* What to produce *
Provide again, from the entries below, every line from the one containing "else if is_nan" through the one containing "db_next := db_next d; db_next_unit := id", exactly as written, and no other line.

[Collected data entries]
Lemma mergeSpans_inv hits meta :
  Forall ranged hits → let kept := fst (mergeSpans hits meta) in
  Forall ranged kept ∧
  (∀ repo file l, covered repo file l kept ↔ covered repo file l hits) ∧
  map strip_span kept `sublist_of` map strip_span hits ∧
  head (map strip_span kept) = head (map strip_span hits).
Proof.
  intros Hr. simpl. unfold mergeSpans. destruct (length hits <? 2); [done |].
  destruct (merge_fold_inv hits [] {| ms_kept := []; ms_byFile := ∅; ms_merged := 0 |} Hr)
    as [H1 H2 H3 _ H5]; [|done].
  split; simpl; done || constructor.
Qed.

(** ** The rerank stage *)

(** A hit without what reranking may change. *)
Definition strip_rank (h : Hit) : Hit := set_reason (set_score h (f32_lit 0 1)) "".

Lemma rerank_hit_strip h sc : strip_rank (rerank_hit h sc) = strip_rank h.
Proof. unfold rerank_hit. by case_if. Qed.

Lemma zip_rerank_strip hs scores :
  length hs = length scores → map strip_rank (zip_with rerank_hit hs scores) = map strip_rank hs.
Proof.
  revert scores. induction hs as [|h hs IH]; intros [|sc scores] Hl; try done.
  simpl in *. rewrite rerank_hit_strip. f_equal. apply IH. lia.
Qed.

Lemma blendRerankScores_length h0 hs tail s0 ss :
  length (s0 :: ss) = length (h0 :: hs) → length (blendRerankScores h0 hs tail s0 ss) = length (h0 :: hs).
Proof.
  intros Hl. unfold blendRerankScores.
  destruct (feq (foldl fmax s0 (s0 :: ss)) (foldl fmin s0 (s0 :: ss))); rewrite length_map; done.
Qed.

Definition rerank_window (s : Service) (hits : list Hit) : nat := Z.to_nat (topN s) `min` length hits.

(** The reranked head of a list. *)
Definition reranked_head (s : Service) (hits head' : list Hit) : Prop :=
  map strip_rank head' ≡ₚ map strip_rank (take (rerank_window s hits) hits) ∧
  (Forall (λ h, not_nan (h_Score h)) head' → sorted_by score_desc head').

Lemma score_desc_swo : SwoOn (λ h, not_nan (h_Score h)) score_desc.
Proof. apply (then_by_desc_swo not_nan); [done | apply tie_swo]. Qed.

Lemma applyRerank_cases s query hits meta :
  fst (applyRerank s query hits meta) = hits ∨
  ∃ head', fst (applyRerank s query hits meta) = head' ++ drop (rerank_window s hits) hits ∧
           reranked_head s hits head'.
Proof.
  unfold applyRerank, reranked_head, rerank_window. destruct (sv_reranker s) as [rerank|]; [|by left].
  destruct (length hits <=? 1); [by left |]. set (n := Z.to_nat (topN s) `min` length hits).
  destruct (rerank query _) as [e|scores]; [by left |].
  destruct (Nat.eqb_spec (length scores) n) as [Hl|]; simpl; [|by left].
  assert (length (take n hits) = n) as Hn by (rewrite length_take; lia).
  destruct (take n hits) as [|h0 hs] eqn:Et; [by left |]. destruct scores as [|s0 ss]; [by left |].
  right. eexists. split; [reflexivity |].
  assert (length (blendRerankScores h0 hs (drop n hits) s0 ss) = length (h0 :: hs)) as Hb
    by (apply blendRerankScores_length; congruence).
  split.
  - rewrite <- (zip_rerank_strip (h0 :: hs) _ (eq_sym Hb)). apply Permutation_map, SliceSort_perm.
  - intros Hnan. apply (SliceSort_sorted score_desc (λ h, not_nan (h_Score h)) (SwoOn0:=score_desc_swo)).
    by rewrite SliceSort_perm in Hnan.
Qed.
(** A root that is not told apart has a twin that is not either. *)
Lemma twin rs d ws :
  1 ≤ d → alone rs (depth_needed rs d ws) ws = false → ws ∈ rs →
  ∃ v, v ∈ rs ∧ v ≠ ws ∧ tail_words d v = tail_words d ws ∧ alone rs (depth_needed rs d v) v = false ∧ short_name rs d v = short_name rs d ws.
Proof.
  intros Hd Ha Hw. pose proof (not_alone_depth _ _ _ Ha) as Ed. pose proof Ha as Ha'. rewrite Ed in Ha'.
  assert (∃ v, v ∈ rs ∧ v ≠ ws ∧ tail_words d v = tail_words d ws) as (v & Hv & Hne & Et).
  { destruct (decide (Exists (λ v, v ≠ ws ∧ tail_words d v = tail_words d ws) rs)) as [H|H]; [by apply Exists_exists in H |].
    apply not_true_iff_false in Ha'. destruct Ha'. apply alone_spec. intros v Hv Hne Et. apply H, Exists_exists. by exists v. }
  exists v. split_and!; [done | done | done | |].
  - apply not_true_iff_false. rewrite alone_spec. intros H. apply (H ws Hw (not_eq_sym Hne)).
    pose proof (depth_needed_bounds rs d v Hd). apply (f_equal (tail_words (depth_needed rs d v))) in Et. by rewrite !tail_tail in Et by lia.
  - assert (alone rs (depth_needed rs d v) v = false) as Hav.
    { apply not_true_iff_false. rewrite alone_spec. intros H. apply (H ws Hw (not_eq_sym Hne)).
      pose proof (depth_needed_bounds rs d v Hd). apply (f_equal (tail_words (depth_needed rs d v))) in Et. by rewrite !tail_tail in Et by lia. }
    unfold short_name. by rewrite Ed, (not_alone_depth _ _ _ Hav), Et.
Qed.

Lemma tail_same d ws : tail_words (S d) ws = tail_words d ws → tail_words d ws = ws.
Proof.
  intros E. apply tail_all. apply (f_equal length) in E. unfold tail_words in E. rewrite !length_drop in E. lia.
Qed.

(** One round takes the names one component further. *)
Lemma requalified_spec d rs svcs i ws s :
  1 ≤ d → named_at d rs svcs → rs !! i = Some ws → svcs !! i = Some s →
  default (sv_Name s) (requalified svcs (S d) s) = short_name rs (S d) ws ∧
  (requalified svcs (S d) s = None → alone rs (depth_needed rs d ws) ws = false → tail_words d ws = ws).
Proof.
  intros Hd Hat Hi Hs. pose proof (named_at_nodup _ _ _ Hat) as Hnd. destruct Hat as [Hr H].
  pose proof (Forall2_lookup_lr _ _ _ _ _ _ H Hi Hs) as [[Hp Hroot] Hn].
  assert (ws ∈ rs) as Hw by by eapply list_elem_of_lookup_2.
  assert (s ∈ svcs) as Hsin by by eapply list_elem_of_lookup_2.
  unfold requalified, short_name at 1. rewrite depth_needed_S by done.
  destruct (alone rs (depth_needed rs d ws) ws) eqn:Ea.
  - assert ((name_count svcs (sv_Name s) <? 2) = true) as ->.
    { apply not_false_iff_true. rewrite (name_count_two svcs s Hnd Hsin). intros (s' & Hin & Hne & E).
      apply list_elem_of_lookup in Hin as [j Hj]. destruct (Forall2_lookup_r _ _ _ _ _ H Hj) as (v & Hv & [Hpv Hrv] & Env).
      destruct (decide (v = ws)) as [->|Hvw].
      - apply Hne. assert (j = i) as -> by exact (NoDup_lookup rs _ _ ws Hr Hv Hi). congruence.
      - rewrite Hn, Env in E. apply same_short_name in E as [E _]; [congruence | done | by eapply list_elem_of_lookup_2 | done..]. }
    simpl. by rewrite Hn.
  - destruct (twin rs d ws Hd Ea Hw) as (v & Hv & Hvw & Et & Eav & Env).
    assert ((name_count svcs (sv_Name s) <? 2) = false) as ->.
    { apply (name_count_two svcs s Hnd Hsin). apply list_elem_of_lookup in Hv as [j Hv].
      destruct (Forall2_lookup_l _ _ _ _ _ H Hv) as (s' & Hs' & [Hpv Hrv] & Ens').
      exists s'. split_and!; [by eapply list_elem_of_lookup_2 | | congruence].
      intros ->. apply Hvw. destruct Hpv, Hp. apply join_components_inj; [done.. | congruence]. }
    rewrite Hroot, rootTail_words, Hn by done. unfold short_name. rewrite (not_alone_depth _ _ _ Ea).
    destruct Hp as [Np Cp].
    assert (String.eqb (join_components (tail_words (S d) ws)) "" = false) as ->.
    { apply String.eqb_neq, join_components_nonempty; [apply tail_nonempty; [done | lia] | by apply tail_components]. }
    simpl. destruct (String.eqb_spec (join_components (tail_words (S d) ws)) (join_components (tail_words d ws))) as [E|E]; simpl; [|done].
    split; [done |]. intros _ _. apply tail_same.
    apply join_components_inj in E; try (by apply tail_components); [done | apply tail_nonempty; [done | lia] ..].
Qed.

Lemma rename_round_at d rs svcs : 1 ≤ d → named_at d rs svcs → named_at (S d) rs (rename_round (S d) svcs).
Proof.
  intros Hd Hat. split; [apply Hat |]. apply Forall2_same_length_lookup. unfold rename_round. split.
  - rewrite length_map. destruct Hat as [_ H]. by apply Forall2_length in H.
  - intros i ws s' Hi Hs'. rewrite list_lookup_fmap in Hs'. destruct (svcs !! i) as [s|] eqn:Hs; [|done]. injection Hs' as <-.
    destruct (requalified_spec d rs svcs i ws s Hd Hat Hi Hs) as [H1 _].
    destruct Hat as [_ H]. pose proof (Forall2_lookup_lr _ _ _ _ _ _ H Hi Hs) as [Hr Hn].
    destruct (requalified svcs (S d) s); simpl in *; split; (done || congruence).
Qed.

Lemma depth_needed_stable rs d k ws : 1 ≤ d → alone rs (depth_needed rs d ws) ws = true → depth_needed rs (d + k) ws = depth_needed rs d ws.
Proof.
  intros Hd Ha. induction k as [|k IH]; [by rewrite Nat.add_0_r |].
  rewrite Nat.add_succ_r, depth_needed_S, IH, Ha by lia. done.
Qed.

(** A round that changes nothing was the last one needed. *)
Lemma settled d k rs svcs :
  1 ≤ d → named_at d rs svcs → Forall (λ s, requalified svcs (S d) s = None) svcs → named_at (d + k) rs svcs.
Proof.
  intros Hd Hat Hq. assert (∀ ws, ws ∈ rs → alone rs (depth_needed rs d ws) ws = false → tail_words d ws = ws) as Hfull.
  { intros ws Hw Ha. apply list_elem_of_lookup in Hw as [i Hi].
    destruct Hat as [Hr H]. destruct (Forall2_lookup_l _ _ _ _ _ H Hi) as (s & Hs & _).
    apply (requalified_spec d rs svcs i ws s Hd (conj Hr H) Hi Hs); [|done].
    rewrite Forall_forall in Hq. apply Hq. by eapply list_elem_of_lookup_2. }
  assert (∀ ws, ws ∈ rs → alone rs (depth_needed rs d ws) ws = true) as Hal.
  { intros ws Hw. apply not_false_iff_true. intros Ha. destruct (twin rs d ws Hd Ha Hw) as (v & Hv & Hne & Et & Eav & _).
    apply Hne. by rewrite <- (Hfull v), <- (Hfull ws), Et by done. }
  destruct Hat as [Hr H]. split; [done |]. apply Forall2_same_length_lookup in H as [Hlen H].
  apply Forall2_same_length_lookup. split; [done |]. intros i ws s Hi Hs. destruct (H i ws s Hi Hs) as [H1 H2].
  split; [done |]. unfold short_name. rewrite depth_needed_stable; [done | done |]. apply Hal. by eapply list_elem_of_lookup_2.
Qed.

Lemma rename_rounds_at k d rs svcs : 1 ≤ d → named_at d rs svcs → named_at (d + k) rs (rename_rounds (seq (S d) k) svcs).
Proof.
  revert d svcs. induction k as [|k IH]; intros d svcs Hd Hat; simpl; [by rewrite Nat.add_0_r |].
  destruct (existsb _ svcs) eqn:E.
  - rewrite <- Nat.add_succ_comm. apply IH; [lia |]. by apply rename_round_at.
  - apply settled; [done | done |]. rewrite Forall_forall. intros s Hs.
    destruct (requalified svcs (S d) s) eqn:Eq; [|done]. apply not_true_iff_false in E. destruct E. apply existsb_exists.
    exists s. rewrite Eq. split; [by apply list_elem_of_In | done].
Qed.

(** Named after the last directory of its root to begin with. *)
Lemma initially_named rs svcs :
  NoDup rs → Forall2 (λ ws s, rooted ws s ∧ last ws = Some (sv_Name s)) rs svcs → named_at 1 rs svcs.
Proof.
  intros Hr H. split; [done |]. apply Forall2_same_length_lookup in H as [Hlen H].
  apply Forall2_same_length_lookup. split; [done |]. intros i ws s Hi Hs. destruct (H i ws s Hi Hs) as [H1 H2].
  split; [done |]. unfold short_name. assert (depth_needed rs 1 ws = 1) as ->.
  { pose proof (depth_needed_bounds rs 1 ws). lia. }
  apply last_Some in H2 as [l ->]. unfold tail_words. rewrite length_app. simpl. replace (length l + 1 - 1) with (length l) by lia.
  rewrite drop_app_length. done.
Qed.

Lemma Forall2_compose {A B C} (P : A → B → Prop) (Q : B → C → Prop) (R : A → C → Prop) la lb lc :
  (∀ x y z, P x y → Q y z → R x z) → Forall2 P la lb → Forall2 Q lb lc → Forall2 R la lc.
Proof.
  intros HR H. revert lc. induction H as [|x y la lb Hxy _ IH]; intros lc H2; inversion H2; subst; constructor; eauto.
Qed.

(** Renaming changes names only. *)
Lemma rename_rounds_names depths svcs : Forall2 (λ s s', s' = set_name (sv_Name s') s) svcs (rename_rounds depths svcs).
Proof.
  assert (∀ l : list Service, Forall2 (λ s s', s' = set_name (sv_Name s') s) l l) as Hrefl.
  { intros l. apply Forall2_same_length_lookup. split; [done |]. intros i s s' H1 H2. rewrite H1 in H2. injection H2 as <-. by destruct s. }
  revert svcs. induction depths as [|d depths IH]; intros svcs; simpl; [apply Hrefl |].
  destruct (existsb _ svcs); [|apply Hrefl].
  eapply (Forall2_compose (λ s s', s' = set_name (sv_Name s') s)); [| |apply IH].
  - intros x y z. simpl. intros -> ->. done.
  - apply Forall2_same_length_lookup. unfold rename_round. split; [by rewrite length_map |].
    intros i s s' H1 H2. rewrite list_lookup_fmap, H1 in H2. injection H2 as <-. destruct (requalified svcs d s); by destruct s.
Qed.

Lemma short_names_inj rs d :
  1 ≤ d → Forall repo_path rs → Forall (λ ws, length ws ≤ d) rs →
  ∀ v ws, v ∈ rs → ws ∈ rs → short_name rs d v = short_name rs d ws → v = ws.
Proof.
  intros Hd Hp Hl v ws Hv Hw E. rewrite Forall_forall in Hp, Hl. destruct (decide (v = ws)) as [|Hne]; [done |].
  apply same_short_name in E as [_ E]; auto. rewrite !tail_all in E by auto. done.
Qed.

--

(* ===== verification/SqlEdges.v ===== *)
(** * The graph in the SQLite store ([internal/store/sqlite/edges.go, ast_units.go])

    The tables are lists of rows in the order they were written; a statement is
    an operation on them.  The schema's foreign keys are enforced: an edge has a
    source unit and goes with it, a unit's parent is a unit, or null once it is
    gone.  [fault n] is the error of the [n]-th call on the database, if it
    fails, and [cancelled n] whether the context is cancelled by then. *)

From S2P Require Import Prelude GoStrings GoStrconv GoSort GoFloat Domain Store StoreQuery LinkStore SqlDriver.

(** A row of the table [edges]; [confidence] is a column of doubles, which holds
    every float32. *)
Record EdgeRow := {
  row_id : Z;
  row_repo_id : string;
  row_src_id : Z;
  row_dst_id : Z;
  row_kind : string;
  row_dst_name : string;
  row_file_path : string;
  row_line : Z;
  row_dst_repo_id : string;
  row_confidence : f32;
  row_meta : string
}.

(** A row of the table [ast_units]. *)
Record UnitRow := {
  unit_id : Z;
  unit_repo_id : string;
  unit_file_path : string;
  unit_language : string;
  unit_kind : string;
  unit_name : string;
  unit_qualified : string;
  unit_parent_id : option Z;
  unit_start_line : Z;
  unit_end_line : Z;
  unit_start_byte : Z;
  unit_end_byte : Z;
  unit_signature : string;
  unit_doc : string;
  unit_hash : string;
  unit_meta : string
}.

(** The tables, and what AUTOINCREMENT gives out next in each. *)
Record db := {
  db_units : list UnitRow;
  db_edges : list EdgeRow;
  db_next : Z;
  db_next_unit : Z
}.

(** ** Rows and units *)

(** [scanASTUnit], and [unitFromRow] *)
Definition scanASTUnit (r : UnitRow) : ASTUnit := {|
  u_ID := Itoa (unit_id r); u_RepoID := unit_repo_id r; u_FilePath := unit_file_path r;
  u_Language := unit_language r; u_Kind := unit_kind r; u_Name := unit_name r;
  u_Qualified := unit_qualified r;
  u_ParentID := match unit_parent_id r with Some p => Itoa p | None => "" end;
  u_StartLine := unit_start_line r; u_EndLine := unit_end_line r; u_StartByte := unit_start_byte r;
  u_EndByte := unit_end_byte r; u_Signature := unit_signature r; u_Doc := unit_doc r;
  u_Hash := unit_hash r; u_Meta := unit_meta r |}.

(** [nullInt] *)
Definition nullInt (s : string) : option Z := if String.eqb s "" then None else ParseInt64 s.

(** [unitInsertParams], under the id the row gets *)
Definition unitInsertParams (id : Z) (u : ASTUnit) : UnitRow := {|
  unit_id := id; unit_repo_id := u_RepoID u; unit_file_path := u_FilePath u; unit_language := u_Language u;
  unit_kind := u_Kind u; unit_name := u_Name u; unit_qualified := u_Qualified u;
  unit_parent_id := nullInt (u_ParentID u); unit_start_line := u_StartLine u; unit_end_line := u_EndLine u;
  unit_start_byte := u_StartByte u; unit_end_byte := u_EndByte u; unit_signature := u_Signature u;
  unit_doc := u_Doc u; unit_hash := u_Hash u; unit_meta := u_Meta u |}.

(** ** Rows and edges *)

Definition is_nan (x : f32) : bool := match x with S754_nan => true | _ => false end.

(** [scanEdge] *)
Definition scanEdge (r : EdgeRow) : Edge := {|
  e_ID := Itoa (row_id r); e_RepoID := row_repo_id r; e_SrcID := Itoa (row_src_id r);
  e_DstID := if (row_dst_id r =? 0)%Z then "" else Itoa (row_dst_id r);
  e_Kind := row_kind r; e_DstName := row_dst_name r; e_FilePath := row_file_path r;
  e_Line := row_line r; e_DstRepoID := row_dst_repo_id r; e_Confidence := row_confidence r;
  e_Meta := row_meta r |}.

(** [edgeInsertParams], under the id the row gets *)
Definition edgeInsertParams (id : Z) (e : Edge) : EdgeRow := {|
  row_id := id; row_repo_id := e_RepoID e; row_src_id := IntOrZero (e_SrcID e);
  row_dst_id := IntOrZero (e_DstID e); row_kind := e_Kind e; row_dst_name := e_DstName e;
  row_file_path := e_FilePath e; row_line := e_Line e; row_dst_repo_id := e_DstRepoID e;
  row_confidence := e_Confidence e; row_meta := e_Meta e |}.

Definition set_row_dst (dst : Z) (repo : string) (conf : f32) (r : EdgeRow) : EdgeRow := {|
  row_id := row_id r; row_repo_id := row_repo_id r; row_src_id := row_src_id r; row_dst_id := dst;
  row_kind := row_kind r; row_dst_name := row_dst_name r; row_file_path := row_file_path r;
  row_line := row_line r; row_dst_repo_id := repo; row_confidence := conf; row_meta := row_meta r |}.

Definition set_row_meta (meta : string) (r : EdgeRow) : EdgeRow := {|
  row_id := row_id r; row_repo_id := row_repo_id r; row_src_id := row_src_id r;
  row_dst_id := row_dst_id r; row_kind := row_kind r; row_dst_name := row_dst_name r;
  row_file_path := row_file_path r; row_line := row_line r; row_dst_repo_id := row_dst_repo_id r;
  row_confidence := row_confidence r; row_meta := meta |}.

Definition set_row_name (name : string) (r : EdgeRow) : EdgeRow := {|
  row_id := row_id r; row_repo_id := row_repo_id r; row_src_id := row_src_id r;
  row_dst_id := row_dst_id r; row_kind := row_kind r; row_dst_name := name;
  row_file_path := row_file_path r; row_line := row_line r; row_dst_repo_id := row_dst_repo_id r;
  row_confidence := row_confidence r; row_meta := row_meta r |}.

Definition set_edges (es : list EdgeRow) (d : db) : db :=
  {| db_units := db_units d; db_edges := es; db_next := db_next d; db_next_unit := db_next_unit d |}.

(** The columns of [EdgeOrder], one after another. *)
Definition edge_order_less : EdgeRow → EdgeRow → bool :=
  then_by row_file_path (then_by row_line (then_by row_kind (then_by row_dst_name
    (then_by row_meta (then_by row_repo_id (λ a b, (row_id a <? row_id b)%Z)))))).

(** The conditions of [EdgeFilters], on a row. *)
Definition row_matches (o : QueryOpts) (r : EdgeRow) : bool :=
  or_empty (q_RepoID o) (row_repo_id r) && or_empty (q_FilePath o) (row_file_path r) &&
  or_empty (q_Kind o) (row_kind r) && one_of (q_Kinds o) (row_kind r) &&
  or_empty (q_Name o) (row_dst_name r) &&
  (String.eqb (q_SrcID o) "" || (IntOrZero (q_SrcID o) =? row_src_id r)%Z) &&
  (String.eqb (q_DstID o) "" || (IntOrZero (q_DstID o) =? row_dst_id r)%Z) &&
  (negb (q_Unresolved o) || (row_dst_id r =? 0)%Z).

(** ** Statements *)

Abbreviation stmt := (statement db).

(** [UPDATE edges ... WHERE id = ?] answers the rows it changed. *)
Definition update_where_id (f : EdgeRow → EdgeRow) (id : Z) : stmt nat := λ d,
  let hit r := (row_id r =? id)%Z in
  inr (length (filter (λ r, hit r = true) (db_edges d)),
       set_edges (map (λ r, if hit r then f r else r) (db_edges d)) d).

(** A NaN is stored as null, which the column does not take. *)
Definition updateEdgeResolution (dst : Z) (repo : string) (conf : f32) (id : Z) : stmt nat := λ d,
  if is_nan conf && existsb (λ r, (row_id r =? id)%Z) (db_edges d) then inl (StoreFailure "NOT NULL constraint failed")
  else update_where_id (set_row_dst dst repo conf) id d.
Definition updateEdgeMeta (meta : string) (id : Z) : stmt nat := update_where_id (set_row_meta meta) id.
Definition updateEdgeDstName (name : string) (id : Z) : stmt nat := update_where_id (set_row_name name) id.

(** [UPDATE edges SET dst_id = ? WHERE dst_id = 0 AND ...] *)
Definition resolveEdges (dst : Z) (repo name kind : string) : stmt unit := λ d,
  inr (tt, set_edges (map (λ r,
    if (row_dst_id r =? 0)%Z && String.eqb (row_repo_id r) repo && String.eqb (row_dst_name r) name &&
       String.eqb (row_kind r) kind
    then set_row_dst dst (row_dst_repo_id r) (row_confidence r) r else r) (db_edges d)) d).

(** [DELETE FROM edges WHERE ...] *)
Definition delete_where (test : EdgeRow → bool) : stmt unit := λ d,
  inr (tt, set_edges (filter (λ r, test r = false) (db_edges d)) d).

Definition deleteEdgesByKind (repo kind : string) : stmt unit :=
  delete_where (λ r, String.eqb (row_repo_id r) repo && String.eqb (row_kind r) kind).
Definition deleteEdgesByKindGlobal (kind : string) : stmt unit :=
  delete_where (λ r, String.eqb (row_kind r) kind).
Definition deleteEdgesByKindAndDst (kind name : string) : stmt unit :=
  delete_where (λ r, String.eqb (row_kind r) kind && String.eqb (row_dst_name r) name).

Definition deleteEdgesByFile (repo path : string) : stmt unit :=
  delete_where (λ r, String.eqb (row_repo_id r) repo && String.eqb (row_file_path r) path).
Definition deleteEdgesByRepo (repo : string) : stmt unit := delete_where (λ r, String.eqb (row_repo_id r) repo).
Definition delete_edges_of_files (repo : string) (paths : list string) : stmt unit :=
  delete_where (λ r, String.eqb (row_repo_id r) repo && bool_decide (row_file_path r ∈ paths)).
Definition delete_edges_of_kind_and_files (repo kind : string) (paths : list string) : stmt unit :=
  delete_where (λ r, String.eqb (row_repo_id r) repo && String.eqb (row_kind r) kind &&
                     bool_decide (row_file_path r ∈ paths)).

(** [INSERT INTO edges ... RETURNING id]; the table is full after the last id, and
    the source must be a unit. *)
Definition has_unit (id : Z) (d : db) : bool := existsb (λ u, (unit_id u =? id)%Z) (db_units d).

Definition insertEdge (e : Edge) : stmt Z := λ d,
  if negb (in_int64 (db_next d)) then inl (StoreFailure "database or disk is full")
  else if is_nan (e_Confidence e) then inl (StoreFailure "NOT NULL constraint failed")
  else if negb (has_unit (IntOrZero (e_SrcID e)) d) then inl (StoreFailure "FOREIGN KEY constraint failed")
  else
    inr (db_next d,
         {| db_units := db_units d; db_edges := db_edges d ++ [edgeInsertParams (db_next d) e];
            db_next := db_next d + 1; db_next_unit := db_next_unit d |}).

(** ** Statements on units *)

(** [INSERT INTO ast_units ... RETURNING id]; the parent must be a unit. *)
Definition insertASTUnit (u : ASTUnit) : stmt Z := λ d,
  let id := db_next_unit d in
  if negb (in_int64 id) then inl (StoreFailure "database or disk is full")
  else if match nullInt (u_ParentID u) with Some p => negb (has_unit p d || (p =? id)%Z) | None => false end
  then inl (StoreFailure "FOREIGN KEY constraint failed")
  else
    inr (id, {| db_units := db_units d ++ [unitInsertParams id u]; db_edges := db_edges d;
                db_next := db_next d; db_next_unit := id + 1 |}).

* Result of the task *
  else if is_nan (e_Confidence e) then inl (StoreFailure "NOT NULL constraint failed")
  else if negb (has_unit (IntOrZero (e_SrcID e)) d) then inl (StoreFailure "FOREIGN KEY constraint failed")
  else
    inr (db_next d,
         {| db_units := db_units d; db_edges := db_edges d ++ [edgeInsertParams (db_next d) e];
            db_next := db_next d + 1; db_next_unit := db_next_unit d |}).

(** ** Statements on units *)

(** [INSERT INTO ast_units ... RETURNING id]; the parent must be a unit. *)
Definition insertASTUnit (u : ASTUnit) : stmt Z := λ d,
  let id := db_next_unit d in
  if negb (in_int64 id) then inl (StoreFailure "database or disk is full")
  else if match nullInt (u_ParentID u) with Some p => negb (has_unit p d || (p =? id)%Z) | None => false end
  then inl (StoreFailure "FOREIGN KEY constraint failed")
  else
    inr (id, {| db_units := db_units d ++ [unitInsertParams id u]; db_edges := db_edges d;
                db_next := db_next d; db_next_unit := id + 1 |}).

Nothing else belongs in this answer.